I'm working on a genetic algorithm with a constraint on the sum of the alleles, e.g. if we use regular binary coding and a chromosome is 5-bits long I'd like to constrain it so that the sum of the bits has to be 3 or less (011100 is valid but 011110 is not). Moreover, the fitness function is such that invalid chromosomes cannot be evaluated.

Any ideas on how this problem could be approached?

I've started looking into the direction of messy GAs (since those can be over-specified) but I'm not sure if there's anything there.

There are multiple ways to handle 'illegal' individuals, each one with pros and cons:

• Abortive methods: The individuals that violate constraints are eliminated as soon as discovered (i.e. after crossover or mutation) and new individuals are generated in order to keep the population stable. This usually implies a slower creation of new generations, as some individuals are discarded.

• Contraceptive methods: The crossover and mutation are written in such a way to make it impossible for a newly generated individual to violate any constraints. This way to act is usually more efficient, as no individuals are discarded, but it might not be possible.

• Penalization function: The fitness function gives a huge penalization to the individuals that violate constraints (usually proportionally to the constraints it violates). In this way they usually do not get to reproduce and their genes are eventually lost. You'd go this way if illegal individuals are very rare and there is no possibility for them to take over the full population (causing the algorithm to fail).

By experience, try to act on the crossover algorithm first (contraceptive way), it is the best way to exclude constraints violations. If this is not possible, pick one of the other two methods, depending on how often the illegal individuals are generated (not so often -> penalization, very ofter -> abortive) and on how easy it is to penalize individuals that violate constraints (easy -> penalization, not easy -> abortive).

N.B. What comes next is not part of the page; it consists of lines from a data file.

(** ** Stores *)

(** A store's calls, at the time given where they read it.  What an Update's
    [fn] leaves in its caller's variables is the [X] it gives. *)
Class TransactionStore (St : Type) : Type := {
  Create : Z -> Transaction -> St -> res tx_error unit * St;
  Get : string -> St -> res tx_error Transaction;
  Update : forall {X : Type}, string -> (Transaction -> res tx_error (Transaction * X)) -> St -> res tx_error X * St;
  IDByKeyID : string -> St -> res tx_error string;
  IDByResponseCode : string -> St -> res tx_error string
}.

(** An Update that leaves the request as it is. *)
Definition keeps_request {X} (fn : Transaction -> res tx_error (Transaction * X)) : Prop :=
  forall tx tx' x, fn tx = Ok (tx', x) -> request tx' = request tx.

(** What every store promises, failures of its own allowed - before or after
    it saved - and transactions dropped at any time: each Update is of the
    transaction as last saved. *)
Class TransactionStoreLaws (St : Type) `{TransactionStore St} : Type := {
  view : St -> gmap string Transaction;
  store_ok : St -> Prop;
  view_ID s id (tx : Transaction) : store_ok s -> view s !! id = Some tx -> ID tx = id;
  Create_law now tx s : store_ok s -> Status tx = TransactionPending -> let '(r, s') := Create now tx s in store_ok s' /\
    (view s' ⊆ view s \/ view s !! ID tx = None /\ view s' ⊆ <[ID tx := tx]> (view s));
  Get_law id s tx : store_ok s -> Get id s = Ok tx -> view s !! id = Some tx;
  Update_law {X} id (fn : Transaction -> res tx_error (Transaction * X)) s : store_ok s -> keeps_request fn ->
    let '(r, s') := Update id fn s in store_ok s' /\
    ((exists e, r = Err e) /\ view s' ⊆ view s \/
     exists tx tx' x, view s !! id = Some tx /\ fn tx = Ok (tx', x) /\ view s' ⊆ <[id := tx']> (view s) /\
       ((exists e, r = Err e) \/ r = Ok x));
  IDByKeyID_law kid s id : store_ok s -> IDByKeyID kid s = Ok id -> exists tx : Transaction, view s !! id = Some tx /\ KeyID tx = kid;
  IDByResponseCode_law code s id : store_ok s -> IDByResponseCode code s = Ok id ->
    exists tx : Transaction, view s !! id = Some tx /\ ResponseCodeHash tx = code
}.

(** And what one that is working promises: a call fails only for the reasons it
    gives, a transaction stays until its RetainUntil, and a response code leads
    to its transaction where no two have had the same. *)
Class TransactionStoreWorks (St : Type) `{TransactionStoreLaws St} : Type := {
  codes_ok : St -> Prop;
  Create_works now tx s : store_ok s -> codes_ok s -> Status tx = TransactionPending -> ResponseCodeHash tx = EmptyString ->
    ID tx <> EmptyString -> view s !! ID tx = None ->
    (KeyID tx <> EmptyString -> forall id (tx' : Transaction), view s !! id = Some tx' -> KeyID tx' <> KeyID tx) ->
    exists s', Create now tx s = (Ok tt, s') /\ codes_ok s' /\ view s' !! ID tx = Some tx /\
      forall id (tx' : Transaction), view s !! id = Some tx' -> now <= RetainUntil tx' -> view s' !! id = Some tx';
  Get_works id s tx : store_ok s -> view s !! id = Some tx -> Get id s = Ok tx;
  Update_works {X} id (fn : Transaction -> res tx_error (Transaction * X)) s tx : store_ok s -> codes_ok s -> keeps_request fn ->
    view s !! id = Some tx ->
    (forall tx' x, fn tx = Ok (tx', x) -> ResponseCodeHash tx' = EmptyString \/
      forall id' (o : Transaction), view s !! id' = Some o -> ResponseCodeHash o = ResponseCodeHash tx' -> id' = id) ->
    exists s', Update id fn s = (match fn tx with Ok (_, x) => Ok x | Err e => Err e end, s') /\ codes_ok s' /\
      view s' = match fn tx with Ok (tx', _) => <[id := tx']> (view s) | Err _ => view s end;
  IDByKeyID_works s id (tx : Transaction) : store_ok s -> view s !! id = Some tx -> KeyID tx <> EmptyString ->
    IDByKeyID (KeyID tx) s = Ok id;
  IDByResponseCode_works s id (tx : Transaction) : store_ok s -> codes_ok s -> view s !! id = Some tx ->
    ResponseCodeHash tx <> EmptyString -> IDByResponseCode (ResponseCodeHash tx) s = Ok id
}.

(** ** The in-memory store *)

Definition minPruneAt : Z := 1024.
Definition expiryGrace : Z := 10 * Minute.

(** [pruner.at]: [due] at a size and [pruned] to one. *)
Definition due (at_size n : Z) : bool := negb (n <? Z.max at_size minPruneAt).
Definition pruned (n : Z) : Z := 2 * n.

Definition pruneMap {V} (m : gmap string V) (now : Z) (expiresAt : V -> Z) : gmap string V :=
  filter (fun '(_, v) => negb (expiresAt v =? time_zero) && (expiresAt v <? now) = false) m.

Record VerifierTransactionStore : Type := {
  byID : gmap string Transaction;
  byKey : gmap string string;
  byCode : gmap string string;
  prune_at : Z
}.

Definition NewVerifierTransactionStore : VerifierTransactionStore :=
  {| byID := ∅; byKey := ∅; byCode := ∅; prune_at := 0 |}.

Definition keep_until (tx : Transaction) : Z :=
  if ExpiresAt tx =? time_zero then time_zero
  else if RetainUntil tx <? ExpiresAt tx + expiryGrace then ExpiresAt tx + expiryGrace else RetainUntil tx.

Definition live_index (m : gmap string Transaction) (index : gmap string string) : gmap string string :=
  filter (fun '(_, id) => is_Some (m !! id)) index.

Definition dropExpired (now : Z) (s : VerifierTransactionStore) : VerifierTransactionStore :=
  let m := pruneMap (byID s) now keep_until in
  {| byID := m; byKey := live_index m (byKey s); byCode := live_index m (byCode s); prune_at := prune_at s |}.

Definition index (k id : string) (m : gmap string string) : gmap string string :=
  if String.eqb k "" then m else <[k := id]> m.

Definition save (tx : Transaction) (s : VerifierTransactionStore) : VerifierTransactionStore :=
  {| byID := <[ID tx := tx]> (byID s); byKey := index (KeyID tx) (ID tx) (byKey s);
     byCode := index (ResponseCodeHash tx) (ID tx) (byCode s); prune_at := prune_at s |}.

Definition mem_Create (now : Z) (tx : Transaction) (s : VerifierTransactionStore) : res tx_error unit * VerifierTransactionStore :=
  if String.eqb (ID tx) "" then (Err (Plain "transaction ID is required"), s)
  else if is_Some_b (byID s !! ID tx) then (Err (Plain "transaction ID is already in use"), s)
  else if is_Some_b (byKey s !! KeyID tx) && negb (String.eqb (KeyID tx) "") then
    (Err (Plain "transaction key ID is already in use"), s)
  else
    let s := if due (prune_at s) (Z.of_nat (size (byID s))) then
        let s := dropExpired now s in
        {| byID := byID s; byKey := byKey s; byCode := byCode s; prune_at := pruned (Z.of_nat (size (byID s))) |}
      else s in
    (Ok tt, save tx s).

Definition mem_Get (id : string) (s : VerifierTransactionStore) : res tx_error Transaction :=
  match byID s !! id with Some tx => Ok tx | None => Err ErrTransactionUnknown end.

(** [tx.ID = id]. *)
Definition with_ID (id : string) (tx : Transaction) : Transaction :=
  {| request := {| ID := id; KeyID := KeyID tx; State := State tx; Nonce := Nonce tx; tx_Query := tx_Query tx;
       ResponseDecryptionKey := ResponseDecryptionKey tx; RequestObject := RequestObject tx; Origin := Origin tx;
       MdocEncryptionInfo := MdocEncryptionInfo tx; Owner := Owner tx; BrowserBindingHash := BrowserBindingHash tx;
       SameDevice := SameDevice tx; ExpiresAt := ExpiresAt tx; RetainUntil := RetainUntil tx |};
     Status := Status tx; ResponseCodeHash := ResponseCodeHash tx; tx_Result := tx_Result tx; LastError := LastError tx |}.

Definition mem_Update {X} (id : string) (fn : Transaction -> res tx_error (Transaction * X)) (s : VerifierTransactionStore)
    : res tx_error X * VerifierTransactionStore :=
  match byID s !! id with
  | None => (Err ErrTransactionUnknown, s)
  | Some stored =>
      match fn stored with
      | Err e => (Err e, s)
      | Ok (tx, x) =>
          let tx := with_ID id tx in
          let previousCode := ResponseCodeHash stored in
          let codes := if negb (String.eqb previousCode "") && negb (String.eqb previousCode (ResponseCodeHash tx))
            then delete previousCode (byCode s) else byCode s in
          (Ok x, save tx {| byID := byID s; byKey := byKey s; byCode := codes; prune_at := prune_at s |})
      end
  end.

Definition mem_IDByKeyID (kid : string) (s : VerifierTransactionStore) : res tx_error string :=
  match byKey s !! kid with
  | Some id => if String.eqb kid "" then Err ErrTransactionUnknown else Ok id
  | None => Err ErrTransactionUnknown
  end.

Definition mem_IDByResponseCode (codeHash : string) (s : VerifierTransactionStore) : res tx_error string :=
  match byCode s !! codeHash with
  | Some id => if String.eqb codeHash "" then Err ErrTransactionUnknown else Ok id
  | None => Err ErrTransactionUnknown
  end.

#[export] Instance VerifierTransactionStore_store : TransactionStore VerifierTransactionStore := {|
  Create := mem_Create; Get := mem_Get; Update := @mem_Update;
  IDByKeyID := mem_IDByKeyID; IDByResponseCode := mem_IDByResponseCode |}.

(** ** The in-memory store keeps its promises *)

Record mem_ok (s : VerifierTransactionStore) : Prop := {
  ok_ID : forall id (tx : Transaction), byID s !! id = Some tx -> ID tx = id;
  ok_key : forall k id, byKey s !! k = Some id -> k <> EmptyString /\ exists tx : Transaction, byID s !! id = Some tx /\ KeyID tx = k;
  ok_keys : forall id (tx : Transaction), byID s !! id = Some tx -> KeyID tx <> EmptyString -> byKey s !! KeyID tx = Some id;
  ok_code : forall c id, byCode s !! c = Some id ->
    c <> EmptyString /\ exists tx : Transaction, byID s !! id = Some tx /\ ResponseCodeHash tx = c
}.

Definition mem_codes_ok (s : VerifierTransactionStore) : Prop :=
  forall id (tx : Transaction), byID s !! id = Some tx -> ResponseCodeHash tx <> EmptyString -> byCode s !! ResponseCodeHash tx = Some id.

Lemma index_lookup k id m j x : index k id m !! j = Some x <->
  (k <> EmptyString /\ j = k /\ x = id) \/ (j <> k \/ k = EmptyString) /\ m !! j = Some x.
Proof.
  unfold index; destruct (String.eqb_spec k "") as [->|Hk]; [tauto|]; rewrite lookup_insert_Some.
  split; [intros [[<- <-]|[? ?]]|intros [(_ & -> & ->)|[[?|?] ?]]]; try tauto; right; split; try left; congruence || done.
Qed.

Lemma live_index_lookup (m : gmap string Transaction) ix k id : live_index m ix !! k = Some id <-> ix !! k = Some id /\ is_Some (m !! id).
Proof. apply map_lookup_filter_Some. Qed.

Lemma pruneMap_lookup now (m : gmap string Transaction) id tx : pruneMap m now keep_until !! id = Some tx <->
  m !! id = Some tx /\ (keep_until tx = time_zero \/ now <= keep_until tx).
Proof.
  unfold pruneMap; rewrite map_lookup_filter_Some; f_equiv; rewrite andb_false_iff, negb_false_iff, Z.eqb_eq, Z.ltb_ge; done.
Qed.

Lemma pruneMap_subseteq now (m : gmap string Transaction) : pruneMap m now keep_until ⊆ m.
Proof. apply map_filter_subseteq. Qed.

Lemma dropExpired_ok now s : mem_ok s -> mem_ok (dropExpired now s).
Proof.
  intros [HI Hk Hks Hc]; split; cbn [dropExpired byID byKey byCode].
  - intros id tx [Hid _]%pruneMap_lookup; by apply HI.
  - intros k id [Hl [tx Htx]]%live_index_lookup; destruct (Hk _ _ Hl) as (Hne & tx' & Htx' & HK); split; [done|].
    exists tx; split; [done|]; apply pruneMap_lookup in Htx as [Htx _]; congruence.
  - intros id tx Htx Hne; apply live_index_lookup; split; [|eauto]; apply pruneMap_lookup in Htx as [Htx _]; by apply Hks.
  - intros c id [Hl [tx Htx]]%live_index_lookup; destruct (Hc _ _ Hl) as (Hne & tx' & Htx' & HK); split; [done|].
    exists tx; split; [done|]; apply pruneMap_lookup in Htx as [Htx _]; congruence.
Qed.

Lemma dropExpired_codes now s : mem_codes_ok s -> mem_codes_ok (dropExpired now s).
Proof.
  intros Hc id tx Htx Hne; cbn [dropExpired byID byCode] in *; apply live_index_lookup; split; [|eauto].
  apply pruneMap_lookup in Htx as [Htx _]; by apply Hc.
Qed.

(** Saving a transaction, its indexes free or its own. *)
Lemma save_ok (tx : Transaction) s : (forall id (o : Transaction), byID s !! id = Some o -> ID o = id) ->
  (forall k id, byKey s !! k = Some id -> k <> EmptyString /\ (id = ID tx /\ k = KeyID tx \/
     id <> ID tx /\ exists o : Transaction, byID s !! id = Some o /\ KeyID o = k)) ->
  (forall id (o : Transaction), id <> ID tx -> byID s !! id = Some o -> KeyID o <> EmptyString ->
     byKey s !! KeyID o = Some id /\ KeyID o <> KeyID tx) ->
  (forall c id, byCode s !! c = Some id -> c <> EmptyString /\ (c = ResponseCodeHash tx \/
     id <> ID tx /\ exists o : Transaction, byID s !! id = Some o /\ ResponseCodeHash o = c)) ->
  mem_ok (save tx s).
Proof.
  intros HI Hk Hks Hc; split; cbn [save byID byKey byCode].
  - intros id o [[<- <-]|[_ Ho]]%lookup_insert_Some; [done|by apply HI].
  - intros k id [(Hne & -> & ->)|[_ Hl]]%index_lookup.
    + split; [done|]; exists tx; by rewrite lookup_insert_eq.
    + destruct (Hk _ _ Hl) as [Hne [[-> ->]|(Hid & o & Ho & HK)]]; (split; [done|]); [exists tx|exists o].
      all: by rewrite ?lookup_insert_eq, ?lookup_insert_ne by done.
  - intros id o [[<- <-]|[Hid Ho]]%lookup_insert_Some Hne; apply index_lookup; [left; done|right].
    destruct (Hks id o ltac:(done) Ho Hne); split; [by left|done].
  - intros c id [(Hne & -> & ->)|[Hcc Hl]]%index_lookup; [split; [done|]; exists tx; by rewrite lookup_insert_eq|].
    destruct (Hc _ _ Hl) as [Hne [->|(Hid & o & Ho & HK)]]; [by destruct Hcc|]; split; [done|].
    exists o; by rewrite lookup_insert_ne.
Qed.

(** Space made for what Create saves. *)
Definition room (now : Z) (s : VerifierTransactionStore) : VerifierTransactionStore :=
  if due (prune_at s) (Z.of_nat (size (byID s))) then
    let s := dropExpired now s in
    {| byID := byID s; byKey := byKey s; byCode := byCode s; prune_at := pruned (Z.of_nat (size (byID s))) |}
  else s.

Lemma room_ok now s : mem_ok s -> mem_ok (room now s).
Proof. unfold room; destruct (due _ _); [|done]; intros [H1 H2 H3 H4]%(dropExpired_ok now); by split. Qed.

Lemma room_codes now s : mem_codes_ok s -> mem_codes_ok (room now s).
Proof. unfold room; destruct (due _ _); [|done]; apply dropExpired_codes. Qed.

A contraceptive way to handle your example is writing the crossover as following:

bool[] crossover(bool[] p1, bool[] p2)
{
// classical binary crossover
bool[] child = p2.copy()
child[rndSection] = p1[rndSection]

// contraceptive part
while (CountTrue(child) > 3) child[RandomIndexOfTrue(child) = false

return child
}


But this is a fairly complex problem and each scenario has its own specifications.